REPUBLIKA.CO.ID, JAKARTA -- Pengidap depresi jarang mendapatkan pengobatan yang diperlukan. Bahkan, di antara mereka yang mendapatkan bantuan, ada sebagian yang kebal terhadap terapi dan pengobatan.
Artikel penelitian tahun 2019 yang diterbitkan di BMC Psychiatry menyebutkan hingga 30 persen pasien dengan gangguan depresi mayor akan mengalami depresi yang resisten terhadap pengobatan. Akan tetapi, sebuah studi terkini menghadirkan harapan baru.
Riset yang digagas oleh peneliti dari Fakultas Kedokteran Universitas Stanford itu menguji jenis pengobatan eksperimental baru. Dengan tingkat keberhasilan sangat tinggi, perawatan tersebut berpotensi mengubah hidup pengidap depresi.
Perawatan yang dimaksud adalah Stanford Accelerated Intelligent Neuromodulation Therapy (SAINT) atau hanya disebut terapi neuromodulasi Stanford. Terapi neuromodulasi itu berupa stimulasi magnetik transkranial intensif dan individual.
Stimulasi magnetik transkranial merupakan bentuk stimulasi otak yang noninvasif. Caranya, menggunakan perangkat untuk mengirim energi magnet yang kuat untuk mengaktifkan neuron yang kurang aktif di otak.
Tim Stanford melibatkan 29 peserta yang rata-rata sudah mengidap depresi selama sembilan tahun. Mereka berusia antara 22 dan 80 tahun. Sebanyak 14 orang ditangani dengan SAINT, sedangkan sisanya menjalani pengobatan plasebo.
Setelah lima hari, para peneliti menyimpulkan bahwa 78,6 persen individu yang dirawat tidak lagi mengalami depresi. Dalam empat pekan percobaan, 11 dari 14 peserta yang menerima SAINT memenuhi kriteria Badan Pengawas Obat dan Makanan Amerika Serikat (FDA) untuk remisi depresi.
Perawatan serupa SAINT yang disebut stimulasi theta-burst intermiten (iTBS) telah disetujui oleh FDA pada 2019. Metode iTBS melibatkan sesi harian selama enam pekan dan terbukti mengurangi gejala depresi pada sekitar 50 persen pasien.
Untuk menghasilkan hasil yang lebih baik dalam jangka waktu yang lebih singkat, SAINT menggunakan volume denyut nadi yang lebih tinggi per sesi. Perawatannya lebih sering tetapi lebih singkat, yakni 10 sesi selama 10 menit setiap harinya.
SAINT juga menerapkan metode yang lebih bertarget untuk setiap pasien. Dokter melakukan penelitian pendahuluan lebih lanjut ke dalam sirkuit otak masing-masing orang sebelum perawatan.

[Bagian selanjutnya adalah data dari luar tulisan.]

(** C4.  In a run of lint or lint-watch the final [totalLintErrors], and in
    a run of felint or felint-watch the final [totalFelintErrors], is the sum
    of [file.jshint.results.length] over the files that failed, wherever the
    files that passed come in the stream. *)
Theorem lint_count_is_sum_over_failing (h : Host) (t : task)
  (files : list File) (p : Proc) :
  idle p ->
  (t = Lint \/ t = LintWatch ->
     totalLintErrors (vars (run h (Start t :: data t files) p)) = violations files) /\
  (t = Felint \/ t = FelintWatch ->
     totalFelintErrors (vars (run h (Start t :: data t files) p)) = violations files).
Proof.
  intros Hp. idle_proc p Hp. split; intros Ht; rewrite run_cons.
  - rewrite step_start_resets by (destruct Ht as [-> | ->]; reflexivity).
    destruct (lint_stream h t files Ht initial o) as (A & _). rewrite A. reflexivity.
  - rewrite step_start_resets by (destruct Ht as [-> | ->]; reflexivity).
    destruct (felint_stream h t files Ht initial o) as (A & _). rewrite A. reflexivity.
Qed.

(** C10.  The function of lessTest, lint, felint or cover (and of their
    watch variants) runs the one [beforeEach]: whatever the events handled
    before have accumulated, for any category, all four variables are zero
    after it. *)
Theorem shared_reset_erases_other_categories (h : Host) (t : task)
  (es : list event) :
  resets t = true ->
  halted (run h es boot) = None ->
  vars (run h (es ++ [Start t]) boot) = initial.
Proof.
  intros Ht Hlive. rewrite run_app.
  destruct (reachable_idle h es Hlive) as [Hidle _].
  destruct (run h es boot) as [s tk hl o]. destruct Hidle as [H1 H2]; cbn in H1, H2; subst.
  rewrite run_cons, (step_start_resets h t s o Ht). reflexivity.
Qed.

(* ===================================================================== *)
(** ** Termination: the exit callback, watch mode, escalation *)
(* ===================================================================== *)

Section Termination.

Variable h : Host.

Lemma quiet_app a b : quiet (a ++ b) = quiet a && quiet b.
Proof. apply forallb_app. Qed.

Lemma quiet_exits d : quiet d = true -> exits d = 0%nat.
Proof.
  unfold exits. induction d as [| x d IH]; intros E; [reflexivity |].
  cbn in E. apply andb_prop in E as [Ex Ed]. destruct x; cbn in *;
    try discriminate; auto.
Qed.

Lemma exits_app a b : exits (a ++ b) = (exits a + exits b)%nat.
Proof. unfold exits. rewrite filter_app, length_app. reflexivity. Qed.

(** A step that leaves the process alive printed nothing about exiting. *)
Lemma live_step_quiet s o e :
  halted (step h (mkProc s [] None o) e) = None -> quiet (emitted h s e) = true.
Proof.
  split_state s; split_event e; cbn; intros E; try discriminate; reflexivity.
Qed.

Lemma live_run_quiet es :
  forall p, idle p -> quiet (out p) = true ->
    halted (run h es p) = None -> quiet (out (run h es p)) = true.
Proof.
  induction es as [| e es IH]; intros p Hp Hq Hlive; [exact Hq |].
  rewrite run_cons in *.
  destruct (halted (step h p e)) as [c |] eqn:E.
  - rewrite (run_halted h es _ c E) in Hlive. congruence.
  - apply IH; auto using step_idle.
    idle_proc p Hp. rewrite step_out, quiet_app. cbn [out] in Hq. rewrite Hq.
    apply (live_step_quiet s o e E).
Qed.

(** In watch mode no listener emits ['exit']. *)
Lemma watch_step s o e :
  watch_event e = true ->
  idle (step h (mkProc s [] None o) e) /\ quiet (emitted h s e) = true.
Proof.
  unfold idle. split_state s; split_event e; cbn; intros E;
    try discriminate; repeat split; reflexivity.
Qed.

(** At an escalation point the listener prints its verdict, emits
    ['exit'], and the callback then prints the message and exits with 1. *)
Lemma escalation_step s o e :
  exitCode s = 0 \/ exitCode s = 1 ->
  escalates e s = true ->
  halted (step h (mkProc s [] None o) e) = Some 1 /\
  emitted h s e =
    verdict_part (emitted h s e) ++ [EmitExit; failed_message h; ProcessExit 1] /\
  quiet (verdict_part (emitted h s e)) = true.
Proof.
  destruct s as [ec tl tf le]. cbn [exitCode]. intros [-> | ->]; destruct le;
    split_event e; cbn; intros E; try discriminate; repeat split; reflexivity.
Qed.

(** Earlier output can be put in front afterwards. *)
Lemma step_prepend o p e :
  ticks p = [] \/ halted p <> None ->
  step h (prepend o p) e = prepend o (step h p e).
Proof.
  destruct p as [s tk [c |] o1]; intros [E | E]; cbn in E; try congruence.
  - reflexivity.
  - reflexivity.
  - subst tk. unfold prepend at 1. cbn [vars ticks halted out].
    rewrite (step_frame h e s (o ++ o1)), (step_frame h e s o1).
    unfold prepend. cbn. rewrite app_assoc. reflexivity.
Qed.

Lemma step_settled p e :
  ticks p = [] \/ halted p <> None ->
  ticks (step h p e) = [] \/ halted (step h p e) <> None.
Proof.
  intros [E | E].
  - destruct (halted p) as [c |] eqn:Hp.
    + right. rewrite (step_halted h p e c Hp), Hp. discriminate.
    + destruct (halted (step h p e)) eqn:Hs.
      * right. discriminate.
      * left. apply (step_idle h p e); [split |]; assumption.
  - destruct (halted p) as [c |] eqn:Hp; [| congruence].
    right. rewrite (step_halted h p e c Hp), Hp. discriminate.
Qed.

Lemma run_prepend o es :
  forall p, ticks p = [] \/ halted p <> None ->
    run h es (prepend o p) = prepend o (run h es p).
Proof.
  induction es as [| e es IH]; intros p Hp; [reflexivity |].
  rewrite !run_cons, step_prepend by assumption.
  apply IH, step_settled, Hp.
Qed.

End Termination.

(** C8 (as amended).  The callback of the ['exit'] listener has no
    condition: when a task calls [process.emit('exit')], the callback prints
    "gulp '<tasks>' failed" whatever the variables hold and calls
    [process.exit] with the value [exitCode] has then, and that value is the
    exit status.  At the end of a process that runs out of work the listener
    runs as well, but the callback it schedules is dropped: nothing more is
    printed and the status is 0, whatever [exitCode] holds. *)
Theorem exit_callback_runs_on_emit_only (h : Host) (p : Proc) :
  idle p ->
  (out (deliver h process_emit_exit p) =
     out p ++ [EmitExit; failed_message h; ProcessExit (exitCode (vars p))] /\
   exit_status (deliver h process_emit_exit p) = exitCode (vars p)) /\
  (exit_ticks h = false ->
   out (process_end h p) = out p /\
   exit_status (process_end h p) = 0).
Proof.
  intros Hp. idle_proc p Hp. destruct s as [ec tl tf le]. split.
  - unfold deliver, exit_status. cbn. rewrite <- !app_assoc. split; reflexivity.
  - intros Hn. unfold process_end. rewrite Hn. split; reflexivity.
Qed.

(** C8, counterexample.  A process in which nothing failed ends without
    the message being printed; and a process whose [exitCode] is 1 after a
    failed run of test-watch ends with nothing printed and status 0. *)
Lemma process_end_prints_nothing :
  let h := posix ["watch"] in
  let p := run h [Start Watch; Start TestWatch;
                  Emit TestWatch (Error "1 test failed")] boot in
  out (process_end (posix ["lint"]) boot) = [] /\
  exitCode (vars p) = 1 /\
  out (process_end h p) = out p /\
  exit_status (process_end h p) = 0.
Proof. repeat split; reflexivity. Qed.

(** C6.  Whatever the streams of the tasks that run in watch mode deliver
    (lint-watch, felint-watch, test-cover-watch, test-watch, lessTest, under
    ci-watch, watch-all and watch), the code never emits ['exit'] and never
    calls [process.exit]: it only logs and beeps, and the process stays
    alive, ready for the next event. *)
Theorem watch_mode_never_exits (h : Host) (es : list event) (p : Proc) :
  idle p ->
  forallb watch_event es = true ->
  idle (run h es p) /\
  exists d, out (run h es p) = out p ++ d /\ quiet d = true.
Proof.
  revert p. induction es as [| e es IH]; intros p Hp Hw.
  - split; [assumption |]. exists []. rewrite app_nil_r. auto.
  - cbn in Hw. apply andb_prop in Hw as [He Hes]. rewrite run_cons.
    idle_proc p Hp. destruct (watch_step h s o e He) as [Hi Hq].
    destruct (IH _ Hi Hes) as [Hidle [d [Hout Hd]]]. split; [assumption |].
    exists (emitted h s e ++ d). rewrite Hout, step_out, quiet_app, Hq, Hd.
    cbn [out]. rewrite app_assoc. auto.
Qed.

(** C5.  Outside watch mode, when a listener escalates a failure (the
    ['end'] of lint or felint with the flag set, an error of the test runner
    or of the coverage enforcer in test or test-cover), it prints its
    verdict and emits ['exit']; the deferred callback then prints the failure
    message and exits with status 1.  That is the only [process.exit] of the
    run, whatever was reported before and whatever the other streams would
    still have delivered. *)
Theorem escalation_exits_once (h : Host) (es : list event) (e : event)
  (es' : list event) :
  halted (run h es boot) = None ->
  escalates e (vars (run h es boot)) = true ->
  let before := run h es boot in
  let r := run h (es ++ e :: es') boot in
  let d := emitted h (vars before) e in
  out r = out before ++ verdict_part d ++ [EmitExit; failed_message h; ProcessExit 1] /\
  quiet (out before) = true /\
  quiet (verdict_part d) = true /\
  halted r = Some 1 /\
  exits (out r) = 1%nat.
Proof.
  intros Hlive Hesc before r d.
  destruct (reachable_idle h es Hlive) as [Hidle Hflag].
  assert (Hq : quiet (out before) = true)
    by (apply (live_run_quiet h es boot boot_idle eq_refl Hlive)).
  subst r d. rewrite run_app, run_cons. fold before in Hidle, Hflag, Hesc |- *.
  destruct before as [s tk hl o]. destruct Hidle as [H1 H2]. cbn in H1, H2. subst.
  cbn [vars out] in *.
  destruct (escalation_step h s o e Hflag Hesc) as (Hh & Hd & Hv).
  rewrite (run_halted h es' _ 1 Hh), step_out.
  assert (Hout : o ++ emitted h s e =
                 o ++ verdict_part (emitted h s e)
                   ++ [EmitExit; failed_message h; ProcessExit 1])
    by (rewrite <- Hd; reflexivity).
  rewrite Hout. repeat split; auto.
  rewrite !exits_app, (quiet_exits _ Hq), (quiet_exits _ Hv). reflexivity.
Qed.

Karena hasil dan efektivitasnya yang cepat, SAINT memiliki potensi untuk membantu orang-orang dalam krisis. Salah satu hal yang paling menarik tentang SAINT adalah seberapa cepat hasilnya, tidak seperti iTBS atau perawatan lain yang butuh beberapa pekan hingga bulan untuk meredakan gejala pasien.
Obat antidepresan, misalnya, tidak menunjukkan manfaat penuh sampai sekitar delapan sampai 12 pekan. Metode terapi bicara, termasuk psikoterapi dan terapi perilaku kognitif (CBT), juga butuh waktu lama dan bisa membuat pasien merasa lebih buruk pada awal sesi.

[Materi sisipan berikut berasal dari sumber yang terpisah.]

(** X30.  The JSON text that [execute] writes for the skills it found and
    puts into the analysis prompt reads back to the same skills: for valid
    skills, whatever their names, and a runtime whose floats are written as
    JSON numbers that read back to them, the array pipeline of
    [_extract_skills] parses the text to one object per skill, in order, and
    builds from it the very list the text was written from. *)
Theorem skills_json_round_trip (l : list Skill.t) :
  floats_round_trip -> Forall valid_skill l ->
  ProfileAnalyzerAgent.parse_response "["%char "]"%char (Dumps.skills l)
  = Some (VList (map skill_as_read l))
  /\ ProfileAnalyzerAgent.skills_of_completion (Ok (VStr (Dumps.skills l))) = l.
Proof.
  intros Hfloat Hvalid.
  assert (ProfileAnalyzerAgent.parse_response "["%char "]"%char (Dumps.skills l)
          = Some (VList (map skill_as_read l))) as Hparse.
  { pose proof (loads_skills Hfloat l) as Hloads. unfold Dumps.skills in *.
    pose proof (embedded_brackets_recovered EmptyString
                  (String.concat ", " (map Dumps.skill l)) EmptyString
                  (map skill_as_read l) Hloads eq_refl eq_refl) as Hrec.
    by rewrite app_nil_l_s, app_nil_r_s in Hrec. }
  split; [done|].
  unfold ProfileAnalyzerAgent.skills_of_completion. rewrite Hparse.
  cbn [ProfileAnalyzerAgent.py_iter]. by apply collect_skills_as_read.
Qed.

End RoundTrip.

(** Two skills whose names hold quotes, brackets and a backslash. *)
Lemma skills_json_round_trip_witness :
  ProfileAnalyzerAgent.parse_response "["%char "]"%char (Dumps.skills quoted_skills)
  = Some (VList (map skill_as_read quoted_skills))
  /\ ProfileAnalyzerAgent.skills_of_completion
       (Ok (VStr (Dumps.skills quoted_skills)))
     = quoted_skills.
Proof.
  apply (skills_json_round_trip (H := small_runtime) quoted_skills).
  - intros y. destruct y; split; vm_compute; reflexivity.
  - repeat constructor.
Defined.

(** ** The model at work *)

(** The end-to-end example of the specification: one skill, category
    "technical", level "advanced". *)
Example end_to_end_skill :
  fst (ProfileAnalyzerAgent._extract_skills
         (sample_agent
            [Ok (OpenRouterLLM.envelope (VStr ("[" +:+ python_item +:+ "]")))])
         "5 years of Python and team leadership")
  = [sample_skill "Python" "technical" "advanced" "5"].
Proof. vm_compute. reflexivity. Qed.

(** With [max_retries = 0] the loop body never runs: [generate_text] sends
    nothing and returns [None], on which [get_completion] raises. *)
Example zero_retries :
  OpenRouterLLM.generate_text (sample_llm 0 1) (OpenRouterLLM.PromptStr "hi")
    "openai/gpt-4o-mini" (7 # 10) 1000 dead_world
  = (Ok VNone, sample_llm 0 1, dead_world)
  /\ get_completion (sample_llm 0 1, dead_world) "hi" (kw_temp (3 # 10))
     = (Raise (Exn AttributeError "object has no attribute 'get'"),
        (sample_llm 0 1, dead_world)).
Proof. vm_compute. split; reflexivity. Qed.

(** A failure that is not a [RequestException] leaves [search] at the first
    attempt: one request, no sleep. *)
Example other_failure_not_retried :
  TavilySearchTool.search (sample_tool 3 1) "jobs" None broken_world
  = (Raise (Exn TypeError "not JSON serializable"),
     after broken_world [] [http_request_of (sample_tool 3 1) "jobs" None] []).
Proof. vm_compute. reflexivity. Qed.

Terapi stimulasi Stanford mengurangi waktu untuk mendapat hasil optimal, menjadi hanya beberapa hari. Para peneliti berharap dapat menjadikannya pilihan yang layak bagi pasien pengidap depresi yang berada di titik krisis.
"Kami ingin memasukkan ini ke unit gawat darurat dan bangsal psikiatri di mana kami dapat merawat orang-orang yang berada dalam keadaan darurat psikiatri. Periode tepat setelah rawat inap adalah saat ada risiko bunuh diri tertinggi," kata salah satu penulis senior studi, Nolan Williams, dikutip dari laman Bestlife Online, Selasa (19/4/2022).